Mays missed all of the 2004 season after having Tommy John surgery performed on his pitching arm. Through 2003, he posted a 42–55 record with a 4.70 ERA. Mays successfully bounced back from his surgery to rejoin the Twins' starting rotation at the beginning of the 2005 season, and recorded his first win since the 2003 season on April 27, 2005, against the Kansas City Royals.

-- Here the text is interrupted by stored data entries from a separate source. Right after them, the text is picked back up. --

Lemma state_code_drops_prefix_witness :
  exists address vals,
    _get_ups_address_xml long_address = Ok address /\
    address !! "StateProvinceCode" = Some (PyStr "TX") /\
    to_worldship_address env1 long_address = Ok vals /\
    vals !! "StateProvinceCounty" = Some (PyStr "TX").
Proof.
  destruct (state_code_drops_prefix long_address) as (Hrest & Hdesk & _).
  eexists. eexists.
  split; [reflexivity|].
  split; [exact (Hrest _ eq_refl)|].
  split; [reflexivity|].
  exact (Hdesk env1 _ {| sub_id := 7; sub_code := "US-TX" |} eq_refl eq_refl).
Defined.

(** ** Fax number and the keys of the desktop payload *)

(** C6. The desktop payload is to hold the empty string in place of
    every absent optional value.  At an address without postal code and
    without subdivision the code does so for the postal code, but under
    [StateProvinceCounty] it stores [None], and the two desktop elements
    built from the dictionary then raise [TypeError]. *)
Lemma worldship_absent_state_is_None :
  zip bare_address = None /\ subdivision bare_address = None /\
  (exists vals,
     to_worldship_address env1 bare_address = Ok vals /\
     vals !! "PostalCode" = Some (PyStr EmptyString) /\
     vals !! "StateProvinceCounty" = Some PyNone /\
     vals !! "StateProvinceCounty" <> Some (PyStr EmptyString)) /\
  to_worldship_to_address env1 bare_address = Raise TypeError /\
  to_worldship_from_address env1 bare_address = Raise TypeError.
Proof.
  split; [reflexivity|]. split; [reflexivity|]. split.
  - eexists. split; [reflexivity|]. split; [reflexivity|].
    split; [reflexivity|]. vm_compute. discriminate.
  - split; vm_compute; reflexivity.
Qed.

Lemma or_empty_falsy (o : option string) :
  truthy o = false -> or_empty o = EmptyString.
Proof. destruct o as [[|c s]|]; simpl; intros H; congruence. Qed.

(** What the code does with an empty fax number and under the keys of the
    desktop dictionary.  When the party's fax number is empty, the three
    REST-style role payloads have no [FaxNumber] key.  The desktop
    dictionary, whenever it is produced, has the same nine keys; under
    them an empty street, second street line, postal code or city gives
    the empty string, while a missing country or subdivision leaves
    [None]; it has no fax key. *)
Theorem fax_omitted_and_worldship_keys (self : Address) :
  (forall env carrier p payload,
     party self = Some p -> truthy (fax p) = false ->
     to_ups_from_address env self = Ok payload
     \/ to_ups_to_address self = Ok payload
     \/ to_ups_shipper env self carrier = Ok payload ->
     payload_vals payload !! "FaxNumber" = None)
  /\
  (forall env vals,
     to_worldship_address env self = Ok vals ->
     dom vals = worldship_keys /\
     vals !! "FaxNumber" = None /\
     (truthy (street self) = false ->
      vals !! "Address1" = Some (PyStr EmptyString)) /\
     (truthy (streetbis self) = false ->
      vals !! "Address2" = Some (PyStr EmptyString)) /\
     (truthy (zip self) = false ->
      vals !! "PostalCode" = Some (PyStr EmptyString)) /\
     (truthy (city self) = false ->
      vals !! "CityOrTown" = Some (PyStr EmptyString)) /\
     (country self = None -> vals !! "CountryTerritory" = Some PyNone) /\
     (subdivision self = None ->
      vals !! "StateProvinceCounty" = Some PyNone)).
Proof.
  split.
  - intros env carrier p payload Hp Hfax [H|[H|H]].
    + apply to_ups_from_address_Ok in H
        as (p' & number & cid & address & Hp' & _ & _ & _ & _ & ->).
      assert (p' = p) as -> by congruence.
      simpl. unfold from_vals.
      rewrite !lookup_insert_if_truthy, Hfax. reflexivity.
    + apply to_ups_to_address_Ok in H as (p' & address & Hp' & _ & ->).
      assert (p' = p) as -> by congruence.
      simpl. unfold to_vals.
      rewrite !lookup_insert_if_truthy, Hfax. reflexivity.
    + apply to_ups_shipper_Ok in H
        as (p' & number & cid & address & Hp' & _ & _ & _ & _ & ->).
      assert (p' = p) as -> by congruence.
      simpl. unfold shipper_vals.
      rewrite !lookup_insert_if_truthy, Hfax. reflexivity.
  - intros env vals H.
    destruct (to_worldship_address_Ok _ _ _ H)
      as (company_id & p & number & _ & _ & _ & ->).
    split; [|split; [reflexivity|]].
    + unfold worldship_keys. rewrite !dom_insert_L, dom_singleton_L.
      set_solver.
    + repeat split.
      * intros E. rewrite (or_empty_falsy _ E). reflexivity.
      * intros E. rewrite (or_empty_falsy _ E). reflexivity.
      * intros E. rewrite (or_empty_falsy _ E). reflexivity.
      * intros E. rewrite (or_empty_falsy _ E). reflexivity.
      * intros E. rewrite E. reflexivity.
      * intros E. rewrite E. reflexivity.
Qed.

Lemma fax_omitted_and_worldship_keys_witness :
  exists payload vals,
    to_ups_to_address bare_address = Ok payload /\
    payload_vals payload !! "FaxNumber" = None /\
    to_worldship_address env1 bare_address = Ok vals /\
    dom vals = worldship_keys /\
    vals !! "PostalCode" = Some (PyStr EmptyString) /\
    vals !! "StateProvinceCounty" = Some PyNone.
Proof.
  destruct (fax_omitted_and_worldship_keys bare_address) as [Hrest Hdesk].
  eexists. eexists.
  split; [reflexivity|].
  split.
  { apply (Hrest env1 {| ups_shipper_no := None |} lone_party);
      [reflexivity | reflexivity | right; left; reflexivity]. }
  split; [reflexivity|].
  destruct (Hdesk env1 _ eq_refl) as (Hdom & _ & _ & _ & Hzip & _ & _ & Hst).
  split; [exact Hdom|].
  split; [exact (Hzip eq_refl) | exact (Hst eq_refl)].
Defined.

(** ** Phone number and company *)

Lemma company_from_context_missing (env : Env) :
  context_company env = None \/ context_company env = Some 0 ->
  company_from_context env =
    Raise (UserError (ups_field_missing "Company" "context")).
Proof.
  unfold company_from_context. intros [-> | ->]; reflexivity.
Qed.

(** C7. In [to_ups_from_address] and [to_ups_shipper] an empty phone number
    of the party fails with the 'Phone no.' message naming the role,
    whatever the context holds (the check comes before the company is
    looked up); with a phone number and no company in the context both
    fail with "Company is missing in context."; a failure returns no
    payload. *)
Theorem from_and_shipper_require_phone_and_company
    (env : Env) (self : Address) (carrier : Carrier) (p : Party) :
  party self = Some p ->
  (truthy (phone p) = false ->
   to_ups_from_address env self =
     Raise (UserError (ups_field_missing "Phone no." (quoted "from address")))
   /\
   to_ups_shipper env self carrier =
     Raise (UserError (ups_field_missing "Phone no." (quoted "Shipper Address"))))
  /\
  (truthy (phone p) = true ->
   context_company env = None \/ context_company env = Some 0 ->
   to_ups_from_address env self = Raise (UserError "Company is missing in context.")
   /\
   to_ups_shipper env self carrier = Raise (UserError "Company is missing in context."))
  /\
  (forall payload,
     to_ups_from_address env self = Ok payload
     \/ to_ups_shipper env self carrier = Ok payload ->
     truthy (phone p) = true /\
     exists company_id, context_company env = Some company_id /\ company_id <> 0).
Proof.
  intros Hp. split; [|split].
  - intros Hph.
    unfold to_ups_from_address, to_ups_shipper, getattr, raise_if.
    rewrite Hp. simpl. rewrite Hph. simpl. split; reflexivity.
  - intros Hph Hctx.
    unfold to_ups_from_address, to_ups_shipper, getattr, raise_if.
    rewrite Hp. simpl. rewrite Hph. simpl.
    rewrite (company_from_context_missing _ Hctx). split; reflexivity.
  - intros payload [H|H].
    + apply to_ups_from_address_Ok in H
        as (p' & number & cid & address & Hp' & _ & Hph & Hc & _).
      assert (p' = p) as -> by congruence.
      split; [exact Hph|]. exists cid. now apply company_from_context_Ok.
    + apply to_ups_shipper_Ok in H
        as (p' & number & cid & address & Hp' & _ & Hph & Hc & _).
      assert (p' = p) as -> by congruence.
      split; [exact Hph|]. exists cid. now apply company_from_context_Ok.
Qed.

Lemma from_and_shipper_require_phone_and_company_witness :
  to_ups_from_address env_without_company mute_address =
    Raise (UserError (ups_field_missing "Phone no." (quoted "from address")))
  /\
  to_ups_shipper env_without_company long_address {| ups_shipper_no := None |} =
    Raise (UserError "Company is missing in context.").
Proof.
  split.
  - exact (proj1 (proj1 (from_and_shipper_require_phone_and_company
                           env_without_company mute_address
                           {| ups_shipper_no := None |} mute_party eq_refl)
                    eq_refl)).
  - exact (proj2 (proj1 (proj2 (from_and_shipper_require_phone_and_company
                           env_without_company long_address
                           {| ups_shipper_no := None |} acme eq_refl))
                    eq_refl (or_introl eq_refl))).
Defined.

(** ** Tax identification number *)

(** C8, as stated, fails for the ship-from and shipper roles: with no
    identifier and a tax exemption number on both the company's party and
    the address's party, the emitted number is empty. *)
Lemma from_and_shipper_ignore_tax_exemption :
  identifiers acme = [] /\
  tax_exemption_number acme = Some (Some "EX-77") /\
  party long_address = Some acme /\
  company_party env1 1 = acme /\
  exists from shipper,
    to_ups_from_address env1 long_address = Ok from /\
    payload_vals from !! "TaxIdentificationNumber" = Some (PyStr EmptyString) /\
    payload_vals from !! "TaxIdentificationNumber" <> Some (PyStr "EX-77") /\
    to_ups_shipper env1 long_address {| ups_shipper_no := Some "A1B2C3" |}
      = Ok shipper /\
    payload_vals shipper !! "TaxIdentificationNumber" = Some (PyStr EmptyString) /\
    payload_vals shipper !! "TaxIdentificationNumber" <> Some (PyStr "EX-77").
Proof.
  repeat split.
  eexists. eexists.
  split; [vm_compute; reflexivity|].
  split; [reflexivity|].
  split; [vm_compute; discriminate|].
  split; [vm_compute; reflexivity|].
  split; [reflexivity|].
  vm_compute; discriminate.
Qed.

Due to his losing record and disappointing ERA, on August 26, 2005, Twins manager Ron Gardenhire demoted Mays to the Twins bullpen and called up Scott Baker from the Triple-A Rochester Red Wings to replace Mays in the pitching rotation. Despite his pitching setbacks, Mays regularly shut down the rival Chicago White Sox, leading White Sox broadcaster Hawk Harrelson to call him “Cy” Mays.

Mays never recaptured the success of his 2001 season. From 2002 through 2005 he had a 5.81 ERA and a 77 ERA+.

On October 7, 2005, the Twins chose not to renew Mays' contract for 2006, making him a free agent.

===Kansas City Royals===
Mays signed with the Kansas City Royals on December 23, 2005. Mays' Royals career was short-lived, as he was released on May 16, 2006, after posting an 0–4 record in 6 starts with a 10.27 ERA.

===Cincinnati Reds===
On May 19, 2006, Mays signed a minor league contract with the Cincinnati Reds organization and was assigned to the Triple-A Louisville Bats. On June 6, Mays had his contract purchased by the Reds, and was added to their active roster. However, Mays was designated for assignment on July 26, ending his short stint with the Reds.

===Los Angeles Dodgers===
Mays was a free agent through the entirety of 2006. He signed a minor league contract with the Los Angeles Dodgers on February 7, . The contract included an invitation to spring training, where Mays failed to make the big league roster. Mays requested and received his release on May 16, after pitching in eight starts.

==Personal==

Mays is a distant cousin of submarine pitcher Carl Mays who threw the pitch that resulted in the death of Ray Chapman, the only Major League Baseball player to die during a game as a direct result of an on-field injury, on August 16, 1920.